++++ DATA ++++

(** * Level-scoped storage of forward-mode AD gradients

    A shallow embedding of [torch/csrc/autograd/forward_grad.h]: the two
    classes [ForwardADLevel] (a level, with the set of gradient holders
    registered with it) and [ForwardGrad] (a gradient holder, mapping a
    level index to a tensor), and the process-wide table of live levels.

    A method is a computation over the [World] that either returns or
    throws, and the world reached at a throw is kept. Calls are taken one
    at a time: two calls running inside each other on different threads are
    outside this development, and the mutexes have no counterpart here.

    Level indices and holder identities are [N]; the header has
    [uint64_t] indices and does no arithmetic on them. *)

From stdpp Require Import gmap list fin_maps fin_sets.

#[local] Open Scope N_scope.

(** ** Data *)

(** [at::Tensor] is a handle: either undefined or pointing at an
    implementation object, of which only the identity matters here. *)
Inductive Tensor : Type :=
  | UndefinedTensor
  | TensorImpl (id : N).

#[global] Instance Tensor_eq_dec : EqDecision Tensor.
Proof. solve_decision. Defined.

(** A [std::shared_ptr<ForwardGrad>]: the identity of a holder object. *)
Definition GradPtr := N.

(** [struct ForwardADLevel]: [grads_] and [idx_] (the mutex has no
    sequential content). *)
Record ForwardADLevel : Type := mkLevel {
  grads_ : gset N;
  idx_ : N
}.

(** [struct ForwardGrad]: [content_]. *)
Record ForwardGrad : Type := mkGrad {
  content_ : gmap N Tensor
}.

(** The process: the table of live levels, keyed by level index, and the
    holder objects, keyed by their identity. *)
Record World : Type := mkWorld {
  all_forward_levels_ : gmap N ForwardADLevel;
  grad_heap : gmap N ForwardGrad
}.

(** [ForwardGrad() {}] builds a holder with no content: an identity that was
    never written reads as that object. *)
Definition new_ForwardGrad : ForwardGrad := mkGrad ∅.

Definition grad_at (w : World) (this : GradPtr) : ForwardGrad :=
  default new_ForwardGrad (grad_heap w !! this).

Definition initial_world : World := mkWorld ∅ ∅.

(** ** Computations that may throw *)

Inductive Error : Type :=
  | UnknownScope.

(** The world after the computation, and its result or the error thrown. *)
Definition M (A : Type) : Type := World → World * (Error + A).

Definition ret {A} (a : A) : M A := λ w, (w, inr a).

Definition throw {A} (e : Error) : M A := λ w, (w, inl e).

Definition bind {A B} (m : M A) (k : A → M B) : M B :=
  λ w, match m w with
       | (w', inl e) => (w', inl e)
       | (w', inr a) => k a w'
       end.

Definition gets {A} (f : World → A) : M A := λ w, (w, inr (f w)).

Definition modify (f : World → World) : M unit := λ w, (f w, inr tt).

Notation "'let*' x ':=' m 'in' k" := (bind m (λ x, k))
  (at level 10, x name, m at level 100, k at level 200).
Notation "m ;> k" := (bind m (λ _, k))
  (at level 100, k at level 200, right associativity).

Fixpoint for_each {A} (l : list A) (body : A → M unit) : M unit :=
  match l with
  | [] => ret tt
  | a :: l' => body a ;> for_each l' body
  end.

Definition world_of {A} (r : World * (Error + A)) : World := r.1.

Definition returns {A} (r : World * (Error + A)) : option A :=
  match r.2 with inr a => Some a | inl _ => None end.

Definition throws {A} (r : World * (Error + A)) : option Error :=
  match r.2 with inl e => Some e | inr _ => None end.

(** ** The level table

    The bodies of [get_next_idx], [release_idx], [get_by_idx],
    [try_get_by_idx] and of the destructor are in [forward_grad.cpp]; the
    header declares them. *)

(** [ForwardADLevel(uint64_t idx): idx_(idx) {}] *)
Definition new_ForwardADLevel (idx : N) : ForwardADLevel := mkLevel ∅ idx.

(** Modelled from the spec: the body of [ForwardADLevel::get_by_idx] is
    missing. "look up an active scope; fails (kind: UnknownScope) if not
    found". The shared pointer it returns is modelled by the index under
    which the one level object of that index is stored. *)
Definition get_by_idx (idx : N) : M N :=
  λ w, match all_forward_levels_ w !! idx with
       | Some _ => (w, inr idx)
       | None => (w, inl UnknownScope)
       end.

(** Modelled from the spec: the body of [ForwardADLevel::try_get_by_idx] is
    missing. "same lookup, but returns absent instead of failing". *)
Definition try_get_by_idx (idx : N) : M (option N) :=
  λ w, match all_forward_levels_ w !! idx with
       | Some _ => (w, inr (Some idx))
       | None => (w, inr None)
       end.

Definition with_grads (lvl : N) (f : gset N → gset N) (w : World) : World :=
  mkWorld
    (alter (λ l, mkLevel (f (grads_ l)) (idx_ l)) lvl (all_forward_levels_ w))
    (grad_heap w).

(** [void erase(const std::shared_ptr<ForwardGrad>& grad)] *)
Definition ForwardADLevel_erase (lvl : N) (grad : GradPtr) : M unit :=
  modify (with_grads lvl (λ g, g ∖ {[grad]})).

(** [void insert(const std::shared_ptr<ForwardGrad>& grad)] *)
Definition ForwardADLevel_insert (lvl : N) (grad : GradPtr) : M unit :=
  modify (with_grads lvl (λ g, {[grad]} ∪ g)).

(** ** The gradient holder *)

Definition with_content (this : GradPtr)
    (f : gmap N Tensor → gmap N Tensor) (w : World) : World :=
  mkWorld
    (all_forward_levels_ w)
    (<[this := mkGrad (f (content_ (grad_at w this)))]> (grad_heap w)).

(** [std::unordered_map::insert]: the pair is added only when the key has no
    element yet; an element already stored under the key is kept. *)
Definition unordered_map_insert (k : N) (v : Tensor) (m : gmap N Tensor)
    : gmap N Tensor :=
  match m !! k with
  | Some _ => m
  | None => <[k := v]> m
  end.

(** [std::unordered_map::erase(key)] *)
Definition unordered_map_erase (k : N) (m : gmap N Tensor) : gmap N Tensor :=
  delete k m.

(** [void set_value(const at::Tensor& value, uint64_t level)] *)
Definition set_value (this : GradPtr) (value : Tensor) (level : N) : M unit :=
  let* lvl := get_by_idx level in
  ForwardADLevel_insert lvl this ;>
  modify (with_content this (unordered_map_insert level value)).

(** [void reset(uint64_t level, bool update_level=true)] *)
Definition reset (this : GradPtr) (level : N) (update_level : bool) : M unit :=
  (if update_level
   then let* lvl := get_by_idx level in ForwardADLevel_erase lvl this
   else ret tt) ;>
  modify (with_content this (unordered_map_erase level)).

(** [void clear()]: the indices of [content_] are copied first, then each
    level still in the table drops this holder. [content_] is not written. *)
Definition clear (this : GradPtr) : M unit :=
  let* levels_idx := gets (λ w, (map_to_list (content_ (grad_at w this))).*1) in
  for_each levels_idx (λ l_idx,
    let* level := try_get_by_idx l_idx in
    match level with
    | Some lvl => ForwardADLevel_erase lvl this
    | None => ret tt
    end).

(** [bool contains(uint64_t level)]: [content_.count(level) > 0] *)
Definition contains (this : GradPtr) (level : N) : M bool :=
  gets (λ w, bool_decide (is_Some (content_ (grad_at w this) !! level))).

(** [bool empty() const] *)
Definition ForwardGrad_empty (this : GradPtr) : M bool :=
  gets (λ w, bool_decide (content_ (grad_at w this) = ∅)).

(** A [const at::Tensor&]: which object the reference designates. *)
Inductive TensorRef : Type :=
  | ContentRef (this : GradPtr) (level : N)
  | SingletonUndefinedRef.

#[global] Instance TensorRef_eq_dec : EqDecision TensorRef.
Proof. solve_decision. Defined.

(** Modelled from the spec: the sentinel object is defined in
    [forward_grad.cpp]. "a distinguished undefined gradient value ...
    process-wide, immutable, and shared by reference". It is no part of the
    [World]: no method has write access to it. *)
Definition singleton_undefined_tensor : Tensor := UndefinedTensor.

(** Modelled from the spec: the body of [ForwardGrad::undef_grad] is
    missing; it hands out the sentinel by reference. *)
Definition undef_grad : TensorRef := SingletonUndefinedRef.

(** Reading through a reference. *)
Definition deref (w : World) (r : TensorRef) : Tensor :=
  match r with
  | ContentRef this level =>
      default UndefinedTensor (content_ (grad_at w this) !! level)
  | SingletonUndefinedRef => singleton_undefined_tensor
  end.

(** Modelled from the spec: the body of [ForwardGrad::value] is missing.
    "returns the stored value for index, or the shared sentinel undefined
    value if absent". *)
Definition value (this : GradPtr) (level : N) : M TensorRef :=
  gets (λ w, match content_ (grad_at w this) !! level with
             | Some _ => ContentRef this level
             | None => undef_grad
             end).

(** Modelled from the spec: the body of [ForwardADLevel::~ForwardADLevel] is
    missing. "for every member holder it must invoke the holder's per-scope
    reset so the holder's entry for this index disappears", where the level
    "already owns the removal from its side": the reset does not call back
    into the table. *)
Definition ForwardADLevel_destroy (l : ForwardADLevel) : M unit :=
  for_each (elements (grads_ l)) (λ grad, reset grad (idx_ l) false).

(** Modelled from the spec: the body of [ForwardADLevel::get_next_idx] is
    missing. "allocates a new Scope with a fresh index, registers it as
    active, returns the index", an index that is held by no live Scope and
    that may be one released before. How the counter of the spec picks the
    index is not fixed there; the model takes [fresh] of the live indices. *)
Definition get_next_idx : M N :=
  let* new_index := gets (λ w, fresh (dom (all_forward_levels_ w))) in
  modify (λ w, mkWorld
    (<[new_index := new_ForwardADLevel new_index]> (all_forward_levels_ w))
    (grad_heap w)) ;>
  ret new_index.

(** Modelled from the spec: the body of [ForwardADLevel::release_idx] is
    missing. "removes the Scope at index from active and destroys it";
    an index that is not active is an [UnknownScope] (a double release). *)
Definition release_idx (idx : N) : M unit :=
  let* found := gets (λ w, all_forward_levels_ w !! idx) in
  match found with
  | None => throw UnknownScope
  | Some l =>
      modify (λ w, mkWorld (delete idx (all_forward_levels_ w)) (grad_heap w)) ;>
      ForwardADLevel_destroy l
  end.

(** ** Call sequences *)

(** One call of the interface, by any caller. *)
Inductive Call : Type :=
  | CallNextIdx
  | CallReleaseIdx (idx : N)
  | CallSetValue (this : GradPtr) (value : Tensor) (level : N)
  | CallReset (this : GradPtr) (level : N) (update_level : bool)
  | CallClear (this : GradPtr).

(** The world after the call, whether it returned or threw. *)
Definition step (w : World) (c : Call) : World :=
  match c with
  | CallNextIdx => world_of (get_next_idx w)
  | CallReleaseIdx idx => world_of (release_idx idx w)
  | CallSetValue this v level => world_of (set_value this v level w)
  | CallReset this level ul => world_of (reset this level ul w)
  | CallClear this => world_of (clear this w)
  end.

Definition run (w : World) (calls : list Call) : World :=
  foldl step w calls.

(** Observations on a world. *)
Definition content_of (w : World) (this : GradPtr) : gmap N Tensor :=
  content_ (grad_at w this).

Definition has_entry (w : World) (this : GradPtr) (level : N) : Prop :=
  is_Some (content_of w this !! level).

(** The live level at [level] lists the holder. *)
Definition registered (w : World) (this : GradPtr) (level : N) : Prop :=
  ∃ l, all_forward_levels_ w !! level = Some l ∧ this ∈ grads_ l.

Definition is_active (w : World) (level : N) : Prop :=
  is_Some (all_forward_levels_ w !! level).

(** ** Observations and statements *)

Definition drop_grad (this : GradPtr) (l : ForwardADLevel) : ForwardADLevel :=
  mkLevel (grads_ l ∖ {[this]}) (idx_ l).

Definition add_grad (this : GradPtr) (l : ForwardADLevel) : ForwardADLevel :=
  mkLevel ({[this]} ∪ grads_ l) (idx_ l).

(** Every live level is stored under its own [idx_]. *)
Definition level_idx_ok (w : World) : Prop :=
  ∀ i l, all_forward_levels_ w !! i = Some l → idx_ l = i.

(** The holder is not [clear]ed in the sequence. *)
Definition never_cleared (this : GradPtr) (calls : list Call) : Prop :=
  Forall (λ c, c ≠ CallClear this) calls.

(** Every [reset] of the sequence is one with the default
    [update_level = true]. *)
Definition default_resets (calls : list Call) : Prop :=
  Forall (λ c, ∀ this level, c ≠ CallReset this level false) calls.

(** The tensor seen through the reference that [value] returns. *)
Definition value_read (w : World) (this : GradPtr) (level : N) : option Tensor :=
  deref w <$> returns (value this level w).

(** The statement that a second [set_value] replaces the entry. *)
Definition set_overwrites (w : World) (this : GradPtr) (v1 v2 : Tensor)
    (i : N) : Prop :=
  is_active w i →
  content_of (run w [CallSetValue this v1 i; CallSetValue this v2 i]) this !! i
    = Some v2 ∧
  value_read (run w [CallSetValue this v1 i; CallSetValue this v2 i]) this i
    = Some v2.

(** Holder 7 is cleared while level 0 is live, then level 0 is released:
    its entry for level 0 is still there and level 0 is not live. *)
Definition stale_entry_world : World :=
  run initial_world
    [CallNextIdx; CallSetValue 7 (TensorImpl 1) 0; CallClear 7; CallReleaseIdx 0].

(** The statement for any holder, whatever it holds already. *)
Definition two_levels_independent (w : World) (this : GradPtr)
    (v1 v2 : Tensor) (A B : N) : Prop :=
  A ≠ B → is_active w A → is_active w B →
  value_read (run w [CallSetValue this v1 A; CallSetValue this v2 B]) this A
    = Some v1 ∧
  value_read (run w [CallSetValue this v1 A; CallSetValue this v2 B]) this B
    = Some v2 ∧
  value_read
    (run w [CallSetValue this v1 A; CallSetValue this v2 B;
            CallReset this A true]) this B = Some v2.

++++

[TASK DETAILS] Your task is to restate, word for word, the lines from the beginning of the records to the line with "at a time: two", inclusive.

[RESULT OF THIS TASK]
(** * Level-scoped storage of forward-mode AD gradients

    A shallow embedding of [torch/csrc/autograd/forward_grad.h]: the two
    classes [ForwardADLevel] (a level, with the set of gradient holders
    registered with it) and [ForwardGrad] (a gradient holder, mapping a
    level index to a tensor), and the process-wide table of live levels.

    A method is a computation over the [World] that either returns or
    throws, and the world reached at a throw is kept. Calls are taken one
    at a time: two calls running inside each other on different threads are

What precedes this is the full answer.